España apunta al BCE tras el fiasco del Eurogrupo

El ministro de Economía, Luis de Guindos, ayer, en Bruselas
El ministro de Economía, Luis de Guindos, ayer, en Bruselas

De Guindos, convencido de que nuestro país alcanzará en 2018 la vicepresidencia.

Después de que España perdiera el lunes la opción de presidir el Eurogrupo para los próximos dos años y medio, las esperanzas están puestas en la próxima vacante del Banco Central Europeo (BCE), la vicepresidencia. Llegaría tarde, pero serviría para que el país recuperara las posiciones perdidas en Europa.

Preguntado sobre las posibilidades que tendrá España de incrementar su presencia en los cargos de alto nivel de la UE, De Guindos se mostró convencido de que habrá más posibilidades. «Depende de los calendarios», añadía. Esto mismo afirmaba el pasado lunes el presidente del Eurogrupo sobre nuestro país. Concretamente, sobre la plaza que se abrirá en 2018 en la vicepresidencia del BCE, De Guindos no titubeaba. «Será para España», afirmaba contundente.

El ministro recordaba cómo España había ido perdiendo peso en las instituciones desde que fue perdiendo fuerza su economía. «España tenía una presencia muy importante hace unos años, pero como consecuencia de nuestra debilidad económica y política, hemos ido perdiendo presencia».

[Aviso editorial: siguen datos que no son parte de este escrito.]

(** * job_scheduler.py: the persisted queue/history model and its transactions

    A shallow embedding of [src/job_scheduler.py].  Every operation of the
    script is one (or, for [run_next_job], several) lock-protected
    load / mutate / save transaction on [jobs.json]; the lock serialises the
    transactions, so each one is a function on the contents of that file.
    The operating system (available memory, [subprocess.Popen],
    [psutil.Process]) enters as explicit parameters. *)

From stdpp Require Import base option list strings gmap.
From Stdlib Require Import ZArith Lia Ascii.

(** ** Data model *)

(** [class Job]: the eight attributes that [to_dict] writes and [from_dict]
    reads back.  [status] is a Python string, [pid] is an int or [None]. *)
Record Job : Type := mkJob {
  job_id : Z;
  user : string;
  command : string;
  priority : Z;
  memory : Z;
  compute : Z;
  status : string;
  pid : option Z
}.

(** [Job.__init__]: a new job is ['queued'] and has no pid. *)
Definition Job_init (job_id : Z) (user command : string)
    (priority memory compute : Z) : Job :=
  mkJob job_id user command priority memory compute "queued" None.

(** [job.status = s] and [job.pid = p] *)
Definition set_status (s : string) (j : Job) : Job :=
  mkJob (job_id j) (user j) (command j) (priority j) (memory j) (compute j)
        s (pid j).

Definition set_pid (p : option Z) (j : Job) : Job :=
  mkJob (job_id j) (user j) (command j) (priority j) (memory j) (compute j)
        (status j) p.

(** The document: [{'job_queue': [...], 'job_history': [...]}]. *)
Record Store : Type := mkStore {
  job_queue : list Job;
  job_history : list Job
}.

(** [jobs.json] on disk; [None] when the file does not exist. *)
Definition jobs_file : Type := option Store.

El ministro explicó en rueda de prensa que al poco de ser ministro le advirtieron de que el sustituto de José Manuel González-Páramo en el Consejo de Gobierno del BCE iba a ser Yves Mersch. Quedaba atrás la candidatura del español, Antonio Sáinz de Vicuña, director del servicio jurídico de la entidad.

Hasta ese momento, la tradición marcaba que los cuatro grandes países de la eurozona –España, Italia, Alemania y Francia– tenían garantizada su presencia entre los seis miembros del directorio del BCE. La salida de España rompió esa tradición debido a la presión de los países que tenían máxima calificación crediticia, que reivindicaban más poder.

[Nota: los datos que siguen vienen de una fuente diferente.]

(** * extract-from-repos.py: playlist extraction pipeline

    A shallow embedding of [extract-from-repos.py] and the properties of its
    header builder, source adapters, deduplicator, writer and summary.

    Modelling decisions, valid for the whole file:
    - A Python [str] is a [string]; a character is a code point below 256.
    - The values produced by [json.loads] are the type [json]; numbers are
      the integers (floating point numbers are not modelled).
    - Python exceptions are the type [pyexn]; code that can raise returns a
      [result].  Code that also mutates [all_entries] or fetches runs in the
      monad [M], in which the state survives a raised exception, as the
      appended entries of the source do.
    - The remote services are a function [net] from URL to an optional JSON
      document: [fetch_json] returns [None] on any failure.  They answer a
      URL the same way during one run.  Progress messages are not modelled;
      the fetched URLs are recorded in [requests].
    - The output file is the text written to it.  [main] is the run whose
      file can be opened and written; [main_on] takes the outcome of the
      write as an argument, and is [main] when the write succeeds. *)

From Stdlib Require Import Ascii.
From stdpp Require Import base numbers list strings pretty gmap sets.

Local Set Warnings "-register-all".

(** ** Strings: the [str] methods and operators the script uses *)

Module PyStr.

(** The double quote character, written by its code so that no string
    literal of this file has to contain one. *)
Definition dq : ascii := "034"%char.

Definition quoted (s : string) : string := String dq s +:+ String dq "".

(** [s.startswith(p)] *)
Fixpoint startswith (p s : string) : bool :=
  match p with
  | "" => true
  | String a p' =>
      match s with
      | "" => false
      | String b s' => if decide (a = b) then startswith p' s' else false
      end
  end.

(** Unicode [Numeric_Type] Digit or Decimal, for code points below 256:
    the ten ASCII digits and the superscripts two, three and one. *)
Definition digit_char (c : ascii) : bool :=
  let n := N_of_ascii c in
  ((48 <=? n) && (n <=? 57) || (n =? 178) || (n =? 179) || (n =? 185))%N.

(** The class [\d] of [re] on [str] patterns (category Nd): below 256
    these are the ten ASCII digits. *)
Definition decimal_char (c : ascii) : bool :=
  let n := N_of_ascii c in ((48 <=? n) && (n <=? 57))%N.

Fixpoint all_chars (p : ascii → bool) (s : string) : bool :=
  match s with
  | "" => true
  | String c s' => p c && all_chars p s'
  end.

(** [s.isdigit()]: at least one character, and all of them digits. *)
Definition isdigit (s : string) : bool :=
  match s with
  | "" => false
  | _ => all_chars digit_char s
  end.

(** [s.replace(old, new)] for a non-empty [old]: every non-overlapping
    occurrence, scanning from the left.  [skip] counts the characters of
    the occurrence just replaced that are still to be passed over. *)
Fixpoint replace_go (old new : string) (skip : nat) (s : string) : string :=
  match s with
  | "" => ""
  | String c s' =>
      match skip with
      | S k => replace_go old new k s'
      | O =>
          if startswith old s
          then new +:+ replace_go old new (String.length old - 1) s'
          else String c (replace_go old new 0 s')
      end
  end.

(** With an empty [old], Python puts [new] before every character and at
    the end. *)
Fixpoint intersperse (new s : string) : string :=
  match s with
  | "" => new
  | String c s' => new +:+ String c (intersperse new s')
  end.

Definition replace (old new s : string) : string :=
  match old with
  | "" => intersperse new s
  | _ => replace_go old new 0 s
  end.

(** [needle in hay] on two strings. *)
Fixpoint contains (needle hay : string) : bool :=
  match hay with
  | "" => startswith needle ""
  | String _ hay' => startswith needle hay || contains needle hay'
  end.

(** The longest run of [\d] characters at the front of [s], and the rest. *)
Fixpoint span_decimal (s : string) : string * string :=
  match s with
  | "" => ("", "")
  | String c s' =>
      if decimal_char c
      then let '(ds, rest) := span_decimal s' in (String c ds, rest)
      else ("", s)
  end.

(** [re.search(r'/(\d+)\.jpg', s)], returning group 1 of the leftmost
    match.  A match at a slash takes the whole run of digits after it:
    a shorter run is followed by a digit, not by the dot. *)
Fixpoint search_jpg_stem (s : string) : option string :=
  match s with
  | "" => None
  | String c s' =>
      if decide (c = "/"%char)
      then let '(ds, rest) := span_decimal s' in
           match ds with
           | String _ _ =>
               if startswith ".jpg" rest then Some ds else search_jpg_stem s'
           | "" => search_jpg_stem s'
           end
      else search_jpg_stem s'
  end.

(** [sep.join(parts)] *)
Fixpoint join (sep : string) (parts : list string) : string :=
  match parts with
  | [] => ""
  | [p] => p
  | p :: ps => p +:+ sep +:+ join sep ps
  end.

End PyStr.

(** ** Python values and exceptions *)

Inductive json : Type :=
| JNull
| JBool (b : bool)
| JInt (n : Z)
| JStr (s : string)
| JArr (items : list json)
| JObj (fields : list (string * json)).

Inductive pyexn : Type :=
| AttributeError
| TypeError
| KeyError
| ZeroDivisionError
| OSError.

Inductive result (A : Type) : Type :=
| Ok (a : A)
| Raise (e : pyexn).
Arguments Ok {A} a.
Arguments Raise {A} e.

Global Instance result_ret : MRet result := λ A a, Ok a.
Global Instance result_bind : MBind result := λ A B f m,
  match m with
  | Ok a => f a
  | Raise e => Raise e
  end.

Module Py.

(** [bool(v)] *)
Definition truthy (v : json) : bool :=
  match v with
  | JNull => false
  | JBool b => b
  | JInt n => negb (n =? 0)%Z
  | JStr s => negb (bool_decide (s = ""))
  | JArr l => negb (bool_decide (l = []))
  | JObj o => negb (bool_decide (o = []))
  end.

(** A parsed object, as an association list in insertion order with
    distinct keys; the first binding of a key is the one found. *)
Fixpoint lookup_field (k : string) (o : list (string * json)) : option json :=
  match o with
  | [] => None
  | (k', v) :: o' => if decide (k = k') then Some v else lookup_field k o'
  end.

(** [v.get(k, default)]: only a dict has the method. *)
Definition get_default (v : json) (k : string) (default : json) : result json :=
  match v with
  | JObj o => Ok (from_option id default (lookup_field k o))
  | _ => Raise AttributeError
  end.

(** [v.get(k)] *)
Definition get (v : json) (k : string) : result json := get_default v k JNull.

(** [v[k]] with a string key. *)
Definition index (v : json) (k : string) : result json :=
  match v with
  | JObj o =>
      match lookup_field k o with
      | Some x => Ok x
      | None => Raise KeyError
      end
  | _ => Raise TypeError
  end.

(** The values a [for] loop over [v] binds, in order: the elements of a
    list, the keys of a dict, the characters of a string. *)
Fixpoint chars (s : string) : list json :=
  match s with
  | "" => []
  | String c s' => JStr (String c "") :: chars s'
  end.

Definition iter (v : json) : result (list json) :=
  match v with
  | JArr l => Ok l
  | JObj o => Ok (map (λ kv, JStr (fst kv)) o)
  | JStr s => Ok (chars s)
  | _ => Raise TypeError
  end.

(** [len(v)] *)
Definition len (v : json) : result nat :=
  match v with
  | JArr l => Ok (length l)
  | JObj o => Ok (length o)
  | JStr s => Ok (String.length s)
  | _ => Raise TypeError
  end.

(** [v.startswith(p)] and [v.isdigit()]: methods of [str] only. *)
Definition startswith (v : json) (p : string) : result bool :=
  match v with
  | JStr s => Ok (PyStr.startswith p s)
  | _ => Raise AttributeError
  end.

Definition isdigit (v : json) : result bool :=
  match v with
  | JStr s => Ok (PyStr.isdigit s)
  | _ => Raise AttributeError
  end.

(** [v.replace(old, new)]: [str] has it, and no other JSON value. *)
Definition replace (v : json) (old new : string) : result string :=
  match v with
  | JStr s => Ok (PyStr.replace old new s)
  | _ => Raise AttributeError
  end.

(** [needle in v] for a string [needle]: substring of a string, element
    of a list, key of a dict; other values are not containers. *)
Definition is_str (needle : string) (v : json) : bool :=
  match v with
  | JStr s => bool_decide (s = needle)
  | _ => false
  end.

Definition contains (needle : string) (v : json) : result bool :=
  match v with
  | JStr s => Ok (PyStr.contains needle s)
  | JArr l => Ok (existsb (is_str needle) l)
  | JObj o => Ok (existsb (λ kv, bool_decide (fst kv = needle)) o)
  | _ => Raise TypeError
  end.

(** [re.search(r'/(\d+)\.jpg', v)]: a string is required. *)
Definition search_jpg_stem (v : json) : result (option string) :=
  match v with
  | JStr s => Ok (PyStr.search_jpg_stem s)
  | _ => Raise TypeError
  end.

(** *** [repr] and [str] *)

Definition hex_digit (n : N) : ascii :=
  match n with
  | 0 => "0" | 1 => "1" | 2 => "2" | 3 => "3" | 4 => "4" | 5 => "5"
  | 6 => "6" | 7 => "7" | 8 => "8" | 9 => "9" | 10 => "a" | 11 => "b"
  | 12 => "c" | 13 => "d" | 14 => "e" | _ => "f"
  end%char%N.

Definition backslash : ascii := "092"%char.
Definition squote : ascii := "039"%char.

(** Code points below 256 that [repr] writes as a hexadecimal escape:
    the control characters, the no-break space and the soft hyphen. *)
Definition unprintable (n : N) : bool :=
  ((n <? 32) || (n =? 127) || (128 <=? n) && (n <=? 160) || (n =? 173))%N.

Definition repr_char (quote c : ascii) : string :=
  let n := N_of_ascii c in
  if bool_decide (c = quote) || bool_decide (c = backslash)
  then String backslash (String c "")
  else if (n =? 9)%N then String backslash "t"
  else if (n =? 10)%N then String backslash "n"
  else if (n =? 13)%N then String backslash "r"
  else if unprintable n
  then String backslash
         (String "x" (String (hex_digit (n `div` 16)) (String (hex_digit (n `mod` 16)) "")))
  else String c "".

Fixpoint has_char (c : ascii) (s : string) : bool :=
  match s with
  | "" => false
  | String d s' => bool_decide (c = d) || has_char c s'
  end.

Fixpoint repr_chars (quote : ascii) (s : string) : string :=
  match s with
  | "" => ""
  | String c s' => repr_char quote c +:+ repr_chars quote s'
  end.

(** Single quotes, unless the string has a single quote and no double
    quote. *)
Definition repr_str (s : string) : string :=
  let quote :=
    if has_char squote s && negb (has_char PyStr.dq s) then PyStr.dq else squote in
  String quote (repr_chars quote s) +:+ String quote "".

Fixpoint repr (v : json) : string :=
  match v with
  | JNull => "None"
  | JBool true => "True"
  | JBool false => "False"
  | JInt n => pretty n
  | JStr s => repr_str s
  | JArr l => "[" +:+ PyStr.join ", " (map repr l) +:+ "]"
  | JObj o =>
      "{" +:+ PyStr.join ", " (map (λ kv, repr_str (fst kv) +:+ ": " +:+ repr (snd kv)) o) +:+ "}"
  end.

(** [str(v)], which is what an f-string field writes. *)
Definition str (v : json) : string :=
  match v with
  | JStr s => s
  | _ => repr v
  end.

End Py.

(** ** The header builder *)

(** [extract_tmdb_from_poster(poster_url)]; [None] is Python's [None]. *)
Definition extract_tmdb_from_poster (poster_url : json) : result (option string) :=
  if negb (Py.truthy poster_url) then Ok None
  else
    has_host ← Py.contains "tmdb.org" poster_url;
    if negb has_host then Ok None
    else Py.search_jpg_stem poster_url.

(** The value of [tmdb_id] after lines 36 to 40 of the source. *)
Definition resolve_tmdb_id (item : json) : result (option string) :=
  own_id ← Py.get item "id";
  usable ←
    (if Py.truthy own_id then
       id_value ← Py.index item "id";
       has_tt ← Py.startswith id_value "tt";
       if has_tt : bool then Ok true
       else id_value ← Py.index item "id"; Py.isdigit id_value
     else Ok false);
  if usable : bool then
    id_value ← Py.index item "id";
    stripped ← Py.replace id_value "tt" "";
    Ok (Some stripped)
  else
    poster ← Py.get item "poster";
    if Py.truthy poster then
      poster_url ← Py.index item "poster";
      extract_tmdb_from_poster poster_url
    else Ok None.

(** [if tmdb_id:] *)
Definition tmdb_truthy (tmdb_id : option string) : bool :=
  match tmdb_id with
  | Some (String _ _) => true
  | _ => false
  end.

Definition tvg_id_part (tmdb_id : string) : string := "tvg-id=" +:+ PyStr.quoted tmdb_id.
Definition tvg_name_part (name : json) : string := "tvg-name=" +:+ PyStr.quoted (Py.str name).
Definition tvg_logo_part (poster : json) : string := "tvg-logo=" +:+ PyStr.quoted (Py.str poster).
Definition group_title_part (group : string) : string := "group-title=" +:+ PyStr.quoted group.

(** The header under construction: the list [parts] and the [title]. *)
Record header : Type := Header {
  parts : list string;
  title : string
}.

De Guindos reconoció que se vio sorprendido por esta decisión porque «en estas cuestiones hay un pacto». Y atribuyó la decisión de los socios a la debilidad «económica y política» de España en ese momento. En cuanto a la decisión de los socios de mantener otros dos años y medio al holandés al frente del Eurogrupo, el ministro aceptaba sin más su derrota. Agradeció los apoyos de los socios que apostaron por él, entre ellos Alemania.

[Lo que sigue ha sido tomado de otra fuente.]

Lemma fen_places_pieces_witness :
  length (elems (board_state tracking_start)) = 32%nat
  /\ exists rows,
       board_state_as_fen convertDict_air tracking_start
       = (inr (Py.join (Py.lit "/") rows),
          set_cur_fen (Py.join (Py.lit "/") rows) tracking_start)
       /\ length rows = 8%nat
       /\ Forall (fun row => Forall plain row
                             /\ length (expand row) = 8%nat) rows
       /\ forall file rank, 0 <= file < 8 -> 0 <= rank < 8 ->
            exists row p,
              rows !! Z.to_nat (7 - rank) = Some row
              /\ (chess.square file rank, p)
                 ∈ (board_state_as_square_and_piece convertDict_air
                      (board_state tracking_start)).1
              /\ expand row !! Z.to_nat file = Some (square_char p).
Proof.
  split; [reflexivity |].
  exact (fen_places_pieces convertDict_air tracking_start
           eq_refl start_buffer_mapped).
Defined.

Lemma compare_reports_differences_witness :
  length (elems (ByteArray h2_lifted)) = 32%nat
  /\ board_differences convertDict_air (board_state tracking_start)
       (ByteArray h2_lifted)
     = [(Some (chess.mkPiece chess.PAWN true), 15, None)]
  /\ exists fen,
       (board_state_as_fen convertDict_air
          (set_board_state (ByteArray h2_lifted) tracking_start)).1
       = inr fen
       /\ compare_board_state_to_fen convertDict_air fen tracking_start
          = inr (board_differences convertDict_air
                   (board_state tracking_start) (ByteArray h2_lifted))
       /\ compare_board_state_to_fen convertDict_air
            (fen ++ Py.lit " " ++ Py.lit "w KQkq - 0 1") tracking_start
          = inr (board_differences convertDict_air
                   (board_state tracking_start) (ByteArray h2_lifted)).
Proof.
  split; [reflexivity |]. split; [vm_compute; reflexivity |].
  exact (compare_reports_differences convertDict_air tracking_start
           (ByteArray h2_lifted) (Py.lit "w KQkq - 0 1")
           eq_refl start_buffer_mapped eq_refl h2_lifted_mapped).
Defined.

Lemma compare_rejects_short_target_witness :
  Forall (fun ch => Py.isspace ch = true) (Py.lit "  ")
  /\ compare_board_state_to_fen convertDict_air (Py.lit "  ") tracking_start
     = inl IndexError.
Proof.
  assert (H : Forall (fun ch => Py.isspace ch = true) (Py.lit "  "))
    by (repeat constructor).
  split; [exact H |].
  exact (proj1 (compare_rejects_short_target convertDict_air (Py.lit "  ")
                  tracking_start) H).
Defined.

La derrota cosechada en Bruselas ha suscitado una agria polémica entre PP y PSOE en Madrid. El portavoz del PP en el Congreso, Rafael Hernando, insistió en que el secretario general del PSOE, Pedro Sánchez, ha estado «boicoteando» la elección de De Guindos «desde el primer momento» porque hubiera preferido que el elegido fuera el ex ministro de Finanzas griego Yanis Varoufakis. «Lo hizo ya con Miguel Arias Cañete –en su candidatura a comisario europeo, contra la que votaron los socialistas españoles– y ahora ha seguido con la misma tesis», aseguró Hernando.

Al ataque el PP respondió el portavoz del PSOE en el Congreso, Antonio Hernando, que responsabilizó a Mariano Rajoy del «monumental fracaso» cosechado como consecuencia de la «irrelevancia» del líder del Gobierno en la escena comunitaria e internacional.